- WHAT TO WORK ON
Please count the lines of the data that contain "painted" and state only the total.

=== RAW DATA ===

(** X25. With fadings of positive width, both opacities are proportions
    for every expanding progress within [0, 1]. Outside an expansion the
    left fading is painted exactly when the icons are scrolled away from
    the start, and the right one exactly when they are not scrolled to the
    end; during an unfinished expansion both are painted. *)
Theorem paintLeftRightFading_follows_scroll
    (fadeLeftWidth fadeRightWidth : Z) (expanding : bool) (progress : Q)
    (f : Footer) :
  0 < fadeLeftWidth ->
  0 < fadeRightWidth ->
  (0 <= progress /\ progress <= 1)%Q ->
  let cur := a_cur (x (iconState f)) in
  let '((o_left, paintLeft), (o_right, paintRight)) :=
    paintLeftRightFading fadeLeftWidth fadeRightWidth expanding progress f in
  DocumentView.inUnit o_left
  /\ DocumentView.inUnit o_right
  /\ (expanding = false ->
      (paintLeft = true <-> (0 < cur)%Q)
      /\ (paintRight = true <-> (cur < inject_Z (max (iconState f)))%Q))
  /\ (expanding = true -> (progress < 1)%Q ->
      paintLeft = true /\ paintRight = true).
Proof.
  intros Hl Hr [Hp0 Hp1]. cbv zeta. unfold paintLeftRightFading.
  destruct (clamp01_divQ (a_cur (x (iconState f))) _ Hl)
    as (ol & El & [Hl0 Hl1] & Hlpos & _).
  destruct (clamp01_divQ
              (inject_Z (max (iconState f)) - a_cur (x (iconState f))) _ Hr)
    as (or_ & Er & [Hr0 Hr1] & Hrpos & _).
  rewrite El, Er. destruct expanding; cbn [fadeOpacity isPositive].
  - split; [cbn; split; nra|]. split; [cbn; split; nra|].
    split; [discriminate|]. intros _ Hlt.
    split.
    + destruct (Qlt_le_dec 0 (1 - progress * (1 - ol))); [reflexivity | nra].
    + destruct (Qlt_le_dec 0 (1 - progress * (1 - or_))); [reflexivity | nra].
  - split; [cbn; split; assumption|]. split; [cbn; split; assumption|].
    split; [|discriminate]. intros _. split.
    + destruct (Qlt_le_dec 0 ol) as [H|H].
      * split; intros _; [apply Hlpos; exact H | reflexivity].
      * split; [discriminate|]. intros Hc. apply Hlpos in Hc. lra.
    + destruct (Qlt_le_dec 0 or_) as [H|H].
      * split; intros _; [apply Hrpos in H; lra | reflexivity].
      * split; [discriminate|]. intros Hc.
        assert (Hc' : (0 < or_)%Q) by (apply Hrpos; lra). lra.
Qed.

End FooterFadingFacts.

Lemma paintLeftRightFading_follows_scroll_witness :
  DocumentView.inUnit
    (fst (fst (Footer.paintLeftRightFading 20 20 false (1 # 2) footer_wide)))
  /\ snd (fst (Footer.paintLeftRightFading 20 20 false (1 # 2) footer_wide)) = true.
Proof.
  pose proof (paintLeftRightFading_follows_scroll 20 20 false (1 # 2)
                footer_wide ltac:(lia) ltac:(lia)
                ltac:(split; discriminate)) as H.
  cbv zeta in H.
  destruct (Footer.paintLeftRightFading 20 20 false (1 # 2) footer_wide)
    as [[ol pl] [or_ pr]] eqn:E.
  destruct H as (H1 & _ & H3 & _). cbn [fst snd].
  split; [exact H1|].
  apply (proj1 (H3 eq_refl)). vm_compute. reflexivity.
Defined.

===

- OUTPUT FOR THIS TASK
2